1. Irradiation - excessive distribution of foci of excitation in the cerebral cortex, involving neighboring areas (outwardly manifested in the presence of chaotic, poorly ordered movements along inconsistent trajectories; more muscles are involved in movements than necessary).
2. Concentration - localization of foci of excitation and inhibition (movements are ordered by trajectories, number and degree of contraction of muscle groups, excessive tension in the muscles of antagonists and synergists is relieved).
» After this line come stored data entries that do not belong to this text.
(** * Chronicle Weaver: the multi-provider AI service, its credential store,
      its cost accountant and the save-slot persistence of the App.

    The development follows the TypeScript sources:
    - [AiService]     the multi-provider service (Gemini, OpenAI, Claude);
    - [GeminiService] the single-provider service the App imports;
    - [App]           the save-sync effect of the App component.

    JavaScript data is embedded as it is at run time: a [value] is what a
    variable of type [any] can hold.  Numbers are the integers (status codes
    and token counts are integral; fractions, NaN and the infinities are not
    represented, and an integer prints in decimal), strings are byte strings
    and [toLowerCase] acts on the ASCII letters.  An [async] function is a
    computation over the browser's [localStorage] and a log of the network
    calls it issued, which either returns or throws a [value]; what the
    upstream answers and what [JSON.parse] makes of a text belong to the
    [Host].  The calls of [console] are left out.  The cost arithmetic is
    read over the rationals. *)

From Stdlib Require Import ZArith QArith Ascii String List DecimalString Lia.
From stdpp Require Import base gmap strings.
Import ListNotations.

Local Open Scope string_scope.
Set Warnings "-register-all".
3. Automation - a motor action begins to be performed without focusing on its phases and elements, a person becomes able to concentrate his attention on solving “tactical” problems, can be distracted from controlling his motor actions (while riding a bicycle or a car, a person can think about objects not associated with the motor actions performed).
Conditions for the formation of motor skills:
Preliminary familiarization with:
The equipment and equipment used (skis, skates, bicycles, parachute, control system for a car, plane, computer, etc.).
Equipment (submariner’s suit, diver’s, cosmonaut’s spacesuit, pilot’s gravity suit, etc.).
The environment for performing motor actions (water environment for swimming and diving, air environment for a parachutist, weightlessness for an astronaut, snow or ice surface for a skier and skater).
4. Study of motor action in parts (isolating the basic components of movements) and their subsequent combination into a holistic motor act.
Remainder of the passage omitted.